(** [scan_once], [JSONArray] and [JSONObject].  [array_items] is entered
    at the first character of an element, [object_items] just after the
    opening quote of a key. *)
Fixpoint scan_once (fuel : nat) (s : pystr) : option (pyval * pystr) :=
  match fuel with
  | O => None
  | S f =>
      match s with
      | [] => None
      | c :: r =>
          if c =? 34 then
            match scanstring r with
            | Some (t, rest) => Some (PStr t, rest)
            | None => None
            end
          else if c =? 123 then
            match skip_ws r with
            | c1 :: r1 =>
                if c1 =? 125 then Some (PDict [], r1)
                else if c1 =? 34 then object_items f r1 []
                else None
            | [] => None
            end
          else if c =? 91 then
            match skip_ws r with
            | c1 :: r1 =>
                if c1 =? 93 then Some (PList [], r1)
                else array_items f (c1 :: r1) []
            | [] => None
            end
          else
            match strip_prefix (str "null") s,
                  strip_prefix (str "true") s,
                  strip_prefix (str "false") s with
            | Some rest, _, _ => Some (PNone, rest)
            | _, Some rest, _ => Some (PBool true, rest)
            | _, _, Some rest => Some (PBool false, rest)
            | None, None, None =>
                match scan_number s with
                | Some res => Some res
                | None =>
                    match strip_prefix (str "NaN") s,
                          strip_prefix (str "Infinity") s,
                          strip_prefix (str "-Infinity") s with
                    | Some rest, _, _ => Some (PFloat (float_of_str (str "nan")), rest)
                    | _, Some rest, _ => Some (PFloat (float_of_str (str "inf")), rest)
                    | _, _, Some rest => Some (PFloat (float_of_str (str "-inf")), rest)
                    | None, None, None => None
                    end
                end
            end
      end
  end
with array_items (fuel : nat) (s : pystr) (acc : list pyval)
  : option (pyval * pystr) :=
  match fuel with
  | O => None
  | S f =>
      match scan_once f s with
      | None => None
      | Some (v, rest) =>
          match skip_ws rest with
          | c :: r =>
              if c =? 93 then Some (PList (rev (v :: acc)), r)
              else if c =? 44 then array_items f (skip_ws r) (v :: acc)
              else None
          | [] => None
          end
      end
  end
with object_items (fuel : nat) (s : pystr) (acc : list (pystr * pyval))
  : option (pyval * pystr) :=
  match fuel with
  | O => None
  | S f =>
      match scanstring s with
      | None => None
      | Some (key, rest) =>
          match skip_ws rest with
          | c :: r =>
              if c =? 58 then
                match scan_once f (skip_ws r) with
                | None => None
                | Some (v, rest1) =>
                    let acc' := dict_set key v acc in
                    match skip_ws rest1 with
                    | c1 :: r1 =>
                        if c1 =? 125 then Some (PDict acc', r1)
                        else if c1 =? 44 then
                          match skip_ws r1 with
                          | q :: r2 => if q =? 34 then object_items f r2 acc' else None
                          | [] => None
                          end
                        else None
                    | [] => None
                    end
                end
              else None
          | [] => None
          end
      end
  end.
○ ○ ○ ○
_TASK STATEMENT_: Reproduce the material verbatim, line by line.

_RESPONSE TO THE TASK_:
(** [scan_once], [JSONArray] and [JSONObject].  [array_items] is entered
    at the first character of an element, [object_items] just after the
    opening quote of a key. *)
Fixpoint scan_once (fuel : nat) (s : pystr) : option (pyval * pystr) :=
  match fuel with
  | O => None
  | S f =>
      match s with
      | [] => None
      | c :: r =>
          if c =? 34 then
            match scanstring r with
            | Some (t, rest) => Some (PStr t, rest)
            | None => None
            end
          else if c =? 123 then
            match skip_ws r with
            | c1 :: r1 =>
                if c1 =? 125 then Some (PDict [], r1)
                else if c1 =? 34 then object_items f r1 []
                else None
            | [] => None
            end
          else if c =? 91 then
            match skip_ws r with
            | c1 :: r1 =>
                if c1 =? 93 then Some (PList [], r1)
                else array_items f (c1 :: r1) []
            | [] => None
            end
          else
            match strip_prefix (str "null") s,
                  strip_prefix (str "true") s,
                  strip_prefix (str "false") s with
            | Some rest, _, _ => Some (PNone, rest)
            | _, Some rest, _ => Some (PBool true, rest)
            | _, _, Some rest => Some (PBool false, rest)
            | None, None, None =>
                match scan_number s with
                | Some res => Some res
                | None =>
                    match strip_prefix (str "NaN") s,
                          strip_prefix (str "Infinity") s,
                          strip_prefix (str "-Infinity") s with
                    | Some rest, _, _ => Some (PFloat (float_of_str (str "nan")), rest)
                    | _, Some rest, _ => Some (PFloat (float_of_str (str "inf")), rest)
                    | _, _, Some rest => Some (PFloat (float_of_str (str "-inf")), rest)
                    | None, None, None => None
                    end
                end
            end
      end
  end
with array_items (fuel : nat) (s : pystr) (acc : list pyval)
  : option (pyval * pystr) :=
  match fuel with
  | O => None
  | S f =>
      match scan_once f s with
      | None => None
      | Some (v, rest) =>
          match skip_ws rest with
          | c :: r =>
              if c =? 93 then Some (PList (rev (v :: acc)), r)
              else if c =? 44 then array_items f (skip_ws r) (v :: acc)
              else None
          | [] => None
          end
      end
  end
with object_items (fuel : nat) (s : pystr) (acc : list (pystr * pyval))
  : option (pyval * pystr) :=
  match fuel with
  | O => None
  | S f =>
      match scanstring s with
      | None => None
      | Some (key, rest) =>
          match skip_ws rest with
          | c :: r =>
              if c =? 58 then
                match scan_once f (skip_ws r) with
                | None => None
                | Some (v, rest1) =>
                    let acc' := dict_set key v acc in
                    match skip_ws rest1 with
                    | c1 :: r1 =>
                        if c1 =? 125 then Some (PDict acc', r1)
                        else if c1 =? 44 then
                          match skip_ws r1 with
                          | q :: r2 => if q =? 34 then object_items f r2 acc' else None
                          | [] => None
                          end
                        else None
                    | [] => None
                    end
                end
              else None
          | [] => None
          end
      end
  end.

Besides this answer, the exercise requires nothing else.